This company is one of the largest suppliers of systems and components to domestic and international commercial aircrafts in service today. They design, manufacture and services systems and components for commercial aviation, including environment temperature control, electrical generation, cooling systems, brakes, starting motors, nitrogen generation and fire protection.
This company was struggling to keep track of what components were in use on an asset in a digital twin initiative. The initiative is a virtual representation of a real-world physical system that serves as the indistinguishable digital counterpart for the purposes of improving predictive maintenance and supply chain decisions.
The challenge to implementing solutions to improve predictive maintenance and supply chain decisions is having an accurate record of what systems and components are in use and keeping track when service technicians do a replacement operation. Keeping track of the cycles and hours of utilizations is a prerequisite to any predictive maintenance program as there is often a gap between the “as used” configuration and the applications that track asset configurations. This company needed assistance with keeping up with the current “on board” configurations on assets in a challenge when components were maintained, replaced or overhauled.

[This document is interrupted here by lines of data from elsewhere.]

(** * Retail sales pipeline: validation and transformation rules

    A shallow embedding of [src/validate.py] and [src/transform.py].

    A pandas [DataFrame] is modelled as a list of column labels together
    with a list of rows, every row being a finite map from column label to
    cell.  A cell is a dynamically typed scalar.  The four pandas markers
    for a missing value ([None], [NaN], [NaT], [pd.NA]) are one cell,
    [VNull].  Numbers of dtype [float64] are modelled by exact rationals, so
    no rounding error and no infinity arises in arithmetic; integers of
    dtype [int64]/[Int64] are unbounded.  The row index of a frame is not
    modelled: every operation of the two modules works on rows by position.

    The text parsers of pandas ([strptime] behind [pd.to_datetime], the
    number parser behind [pd.to_numeric]) and Python's formatting of values
    inside f-strings belong to the host and are taken as parameters (class
    [Host]).  Logging is not modelled. *)

From stdpp Require Import gmap strings list fin_maps pretty.
From Stdlib Require Import QArith Qround Qabs Lqa.

Open Scope string_scope.
Open Scope list_scope.

(** ** Cells *)

Inductive value : Type :=
  | VNull
  | VStr (s : string)
  | VInt (z : Z)
  | VFloat (q : Q)
  | VDate (t : Z).   (* a Timestamp, as nanoseconds since the epoch *)

(** [pd.isna] on a scalar. *)
Definition isna (v : value) : bool :=
  match v with VNull => true | _ => false end.

Definition notna (v : value) : bool := negb (isna v).

(** The number held by a cell, if it holds one. *)
Definition to_Q (v : value) : option Q :=
  match v with
  | VInt z => Some (inject_Z z)
  | VFloat q => Some q
  | _ => None
  end.

(** Numeric reading used for totals: a missing value counts for nothing,
    as in [Series.sum()]. *)
Definition qval (v : value) : Q := default 0%Q (to_Q v).

(** Equality of keys as pandas' hash tables see it ([drop_duplicates],
    [duplicated], [merge], [groupby]): numbers compare by value whatever
    their dtype, and missing values are equal to each other. *)
Definition veqb (a b : value) : bool :=
  match a, b with
  | VNull, VNull => true
  | VStr s, VStr t => bool_decide (s = t)
  | VDate s, VDate t => Z.eqb s t
  | (VInt _ | VFloat _), (VInt _ | VFloat _) => Qeq_bool (qval a) (qval b)
  | _, _ => false
  end.

(** Order used by [sort_values] and by the sorted group keys of [groupby]:
    numbers, then timestamps, then strings, missing values last
    ([na_position='last']). *)
Definition vrank (v : value) : nat :=
  match v with
  | VInt _ | VFloat _ => 0
  | VDate _ => 1
  | VStr _ => 2
  | VNull => 3
  end%nat.

Definition vleb (a b : value) : bool :=
  match a, b with
  | VStr s, VStr t => String.leb s t
  | VDate s, VDate t => Z.leb s t
  | (VInt _ | VFloat _), (VInt _ | VFloat _) => Qle_bool (qval a) (qval b)
  | _, _ => Nat.leb (vrank a) (vrank b)
  end.

(** ** Exceptions *)

Inductive exn : Type :=
  | KeyError (label : string)
  | TypeError
  | ValueError
  | ZeroDivisionError
  | NameError.

Inductive result (A : Type) : Type :=
  | Ok (a : A)
  | Raise (e : exn).
Arguments Ok {A} a.
Arguments Raise {A} e.

#[global] Instance result_ret : MRet result := λ A a, Ok a.
#[global] Instance result_bind : MBind result := λ A B f m,
  match m with Ok a => f a | Raise e => Raise e end.

(** ** Frames *)

Abbreviation row := (gmap string value).

Definition cell (r : row) (c : string) : value := default VNull (r !! c).

Record frame : Type := Frame { columns : list string; rows : list row }.

(** [df[c]] *)
Definition getitem (df : frame) (c : string) : result (list value) :=
  if decide (c ∈ columns df) then Ok ((λ r, cell r c) <$> rows df)
  else Raise (KeyError c).

(** [df[c] = s], as a new frame value (the store-level assignment is
    [Store.setitem] below). *)
Definition setitem (df : frame) (c : string) (s : list value) : result frame :=
  if decide (length s = length (rows df)) then
    Ok (Frame (if decide (c ∈ columns df) then columns df else columns df ++ [c])
              (zip_with (λ r v, <[c := v]> r) (rows df) s))
  else Raise ValueError.


(** ** Elementwise arithmetic

    A missing operand gives a missing result.  Text and timestamps are not
    numbers: the model raises [TypeError] where pandas would either raise or
    fall back to Python's operators on objects.  A division by zero, which
    pandas answers with an infinity or a NaN, is reported as
    [ZeroDivisionError], so that a run that returns is a run in which no
    infinity was produced. *)

Definition arith (fz : option (Z → Z → Z)) (fq : Q → Q → Q) (a b : value)
  : result value :=
  match a, b with
  | VStr _, _ | VDate _, _ | _, VStr _ | _, VDate _ => Raise TypeError
  | VNull, _ | _, VNull => Ok VNull
  | VInt x, VInt y =>
      match fz with
      | Some f => Ok (VInt (f x y))
      | None => Ok (VFloat (fq (inject_Z x) (inject_Z y)))
      end
  | _, _ => Ok (VFloat (fq (qval a) (qval b)))
  end.

Definition vmul : value → value → result value := arith (Some Z.mul) Qmult.
Definition vsub : value → value → result value := arith (Some Z.sub) Qminus.
Definition vadd : value → value → result value := arith (Some Z.add) Qplus.

Definition is_zero (v : value) : bool :=
  match to_Q v with Some q => Qeq_bool q 0 | None => false end.

Definition vdiv (a b : value) : result value :=
  if is_zero b then
    match a with
    | VStr _ | VDate _ => Raise TypeError
    | _ => Raise ZeroDivisionError
    end
  else arith None Qdiv a b.

Definition series_op (op : value → value → result value) (s t : list value)
  : result (list value) :=
  if decide (length s = length t) then mapM (λ p, op p.1 p.2) (zip s t)
  else Raise ValueError.

(** [s * k], [s / k] with a scalar *)
Definition series_scalar (op : value → value → result value) (s : list value)
    (k : value) : result (list value) :=
  mapM (λ v, op v k) s.

(** [Series.replace(old, new)] *)
Definition replace (old new : value) (s : list value) : list value :=
  (λ v, if veqb v old then new else v) <$> s.

(** [Series.fillna(x)] *)
Definition fillna (x : value) (s : list value) : list value :=
  (λ v, if isna v then x else v) <$> s.

(** Rounding to the nearest integer, ties to the even one, as
    [numpy.round] does. *)
Definition round_half_even (x : Q) : Z :=
  let f := Qfloor x in
  match (x - inject_Z f) ?= (1 # 2) with
  | Lt => f
  | Gt => (f + 1)%Z
  | Eq => if Z.even f then f else (f + 1)%Z
  end%Q.

Definition round2 (q : Q) : Q := Qmake (round_half_even (q * 100)) 100.

(** [.round(2)] on one cell: only floats are touched. *)
Definition round_cell (v : value) : value :=
  match v with VFloat q => VFloat (round2 q) | _ => v end.

(** [DataFrame.round(2)] *)
Definition frame_round (df : frame) : frame :=
  Frame (columns df) ((λ r : row, round_cell <$> r) <$> rows df).

(** ** Host functions *)

Class Host : Type := {
  (** [strptime fmt x]: the timestamp read from the scalar [x] (text, or a
      number as pandas presents it to the parser) with the format [fmt];
      [None] when it does not match. *)
  strptime : string → value → option Z;
  (** The number read from a text by [pd.to_numeric]; [None] when the text
      is not a number. *)
  parse_number : string → option (Z + Q);
  (** Formatting inside f-strings. *)
  fmt_labels : list string → string;
  fmt_counts : list (string * nat) → string;
  fmt_values : list value → string;
  fmt_bound : Q → string;
  fmt_nat : nat → string;
}.

(** ** Conversions *)

Section conversions.
Context `{Host}.

(** [pd.to_datetime(s, format=fmt, errors="coerce")] on one cell *)
Definition to_datetime_cell (fmt : string) (v : value) : value :=
  match v with
  | VNull => VNull
  | VDate t => VDate t
  | _ => match strptime fmt v with Some t => VDate t | None => VNull end
  end.

Definition to_datetime (fmt : string) (s : list value) : list value :=
  to_datetime_cell fmt <$> s.

(** [pd.to_numeric(s, errors="coerce")] on one cell *)
Definition to_numeric_cell (v : value) : value :=
  match v with
  | VStr s =>
      match parse_number s with
      | Some (inl z) => VInt z
      | Some (inr q) => VFloat q
      | None => VNull
      end
  | VDate t => VInt t
  | _ => v
  end.

Definition to_numeric (s : list value) : list value := to_numeric_cell <$> s.
End conversions.

(** [.astype("Int64")] on one cell of a numeric series: a float that is
    not a whole number cannot be cast ("cannot safely cast non-equivalent
    float64 to int64"). *)
Definition to_Int64 (v : value) : result value :=
  match v with
  | VNull => Ok VNull
  | VInt z => Ok (VInt z)
  | VFloat q =>
      if Qeq_bool q (inject_Z (Qfloor q)) then Ok (VInt (Qfloor q))
      else Raise TypeError
  | _ => Raise TypeError
  end.

Definition astype_Int64 (s : list value) : result (list value) := mapM to_Int64 s.

(** ** Duplicates *)

(** The elements whose key was not seen before, in their order
    ([keep="first"]). *)
Fixpoint first_seen {A} (key : A → value) (seen : list value) (l : list A)
  : list A :=
  match l with
  | [] => []
  | r :: l' =>
      if existsb (veqb (key r)) seen then first_seen key seen l'
      else r :: first_seen key (key r :: seen) l'
  end.

(** [df.drop_duplicates(subset=[c], keep="first")] *)
Definition drop_duplicates (c : string) (df : frame) : result frame :=
  if decide (c ∈ columns df) then
    Ok (Frame (columns df) (first_seen (λ r, cell r c) [] (rows df)))
  else Raise (KeyError c).

(** ** Text *)

Definition is_space (a : Ascii.ascii) : bool :=
  let n := Ascii.nat_of_ascii a in
  ((9 <=? n) && (n <=? 13) || (28 <=? n) && (n <=? 32))%nat.

Fixpoint lstrip (l : list Ascii.ascii) : list Ascii.ascii :=
  match l with
  | a :: l' => if is_space a then lstrip l' else l
  | [] => []
  end.

(** [str.strip()] *)
Definition strip (s : string) : string :=
  String.string_of_list_ascii
    (rev (lstrip (rev (lstrip (String.list_ascii_of_string s))))).

(** [Series.str.strip()] on one cell: an element that is not text gives a
    missing value. *)
Definition str_strip_cell (v : value) : value :=
  match v with VStr s => VStr (strip s) | _ => VNull end.

(** A column is of dtype [object] when it holds text. *)
Definition is_object (s : list value) : bool :=
  existsb (λ v, match v with VStr _ => true | _ => false end) s.

(** [df.select_dtypes(include="object").columns] *)
Definition object_columns (df : frame) : list string :=
  filter (λ c, is_object ((λ r, cell r c) <$> rows df) = true) (columns df).

(** * transform.py, as functions of frame values *)

Section cleaning.
Context `{Host}.

Definition clean_sales (df : frame) : result frame :=
  (* df = df.copy() *)
  df ← drop_duplicates "transaction_id" df;
  d ← getitem df "date";
  df ← setitem df "date" (to_datetime "%Y-%m-%d" d);
  c ← getitem df "customer_id";
  df ← setitem df "customer_id" (fillna (VStr "UNKNOWN") c);
  q ← getitem df "quantity";
  q ← astype_Int64 (to_numeric q);
  df ← setitem df "quantity" q;
  u ← getitem df "unit_price";
  df ← setitem df "unit_price" (to_numeric u);
  p ← getitem df "discount_pct";
  df ← setitem df "discount_pct" (fillna (VFloat 0) (to_numeric p));
  mret df.

(** [df[str_cols] = df[str_cols].apply(lambda col: col.str.strip())],
    one column after the other. *)
Fixpoint strip_columns (cs : list string) (df : frame) : result frame :=
  match cs with
  | [] => Ok df
  | c :: cs' =>
      s ← getitem df c;
      df ← setitem df c (str_strip_cell <$> s);
      strip_columns cs' df
  end.

Definition clean_products (df : frame) : result frame :=
  (* df = df.copy() *)
  let str_cols := object_columns df in
  df ← strip_columns str_cols df;
  p ← getitem df "cost_price";
  df ← setitem df "cost_price" (to_numeric p);
  mret df.
End cleaning.

(** ** Joins *)

(** [df[[c1, ..., cn]]]: the first missing label is reported. *)
Definition select_columns (cs : list string) (df : frame) : result frame :=
  match filter (λ c, c ∉ columns df) cs with
  | c :: _ => Raise (KeyError c)
  | [] => Ok (Frame cs ((λ r : row, list_to_map ((λ c, (c, cell r c)) <$> cs))
                          <$> rows df))
  end.

(** Move the cell under label [c] to label [c'] *)
Definition rename (c c' : string) (r : row) : row :=
  match r !! c with
  | Some v => <[c' := v]> (delete c r)
  | None => r
  end.

(** [left.merge(right, on=key, how="left")].  Every left row is joined, in
    order, with the right rows of equal key, in order; a left row without a
    match is kept once, with missing values in the right columns.  Labels
    other than the key that occur on both sides get the suffixes [_x] and
    [_y]. *)
Definition merge_left (left right : frame) (on : string) : result frame :=
  if decide (on ∈ columns left) then
    if decide (on ∈ columns right) then
      let others := filter (λ c, c ≠ on) (columns right) in
      let shared := filter (λ c, c ∈ columns left) others in
      let lname c := if decide (c ∈ shared) then c +:+ "_x" else c in
      let rname c := if decide (c ∈ shared) then c +:+ "_y" else c in
      let lrow (r : row) := foldr (λ c acc, rename c (c +:+ "_x") acc) r shared in
      let join (r p : row) :=
        foldr (λ c acc, <[rname c := cell p c]> acc) (lrow r) others in
      Ok (Frame ((lname <$> columns left) ++ (rname <$> others))
                (concat ((λ r : row,
                   match filter (λ p : row, veqb (cell p on) (cell r on) = true)
                                (rows right) with
                   | [] => [join r ∅]
                   | ps => join r <$> ps
                   end) <$> rows left)))
    else Raise (KeyError on)
  else Raise (KeyError on).

Definition merge_sales_products (sales_df products_df : frame) : result frame :=
  right ← select_columns ["product_id"; "name"; "category"; "brand"; "cost_price"]
                         products_df;
  merged ← merge_left sales_df right "product_id";
  (* unmatched = merged["name"].isna().sum() *)
  _ ← getitem merged "name";
  mret merged.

Baker Tilly worked with the company to deploy a computer vision application to identify model information and version number during maintenance operations to improve the accuracy of the digital twin by reducing friction from the tracking process. Maintenance technicians used a mobile device to take pictures of the asset tag number and then take pictures of identification numbers of parts before taking them out of the packing material. This enabled them to identify the model number and serial number which then updated the “on board” current configuration of the digital twin.
This solution improved the accuracy and coverage by 70% and helped reconciled the gap of between the configurations in the digital twin as compared to the parts and components in use on the asset.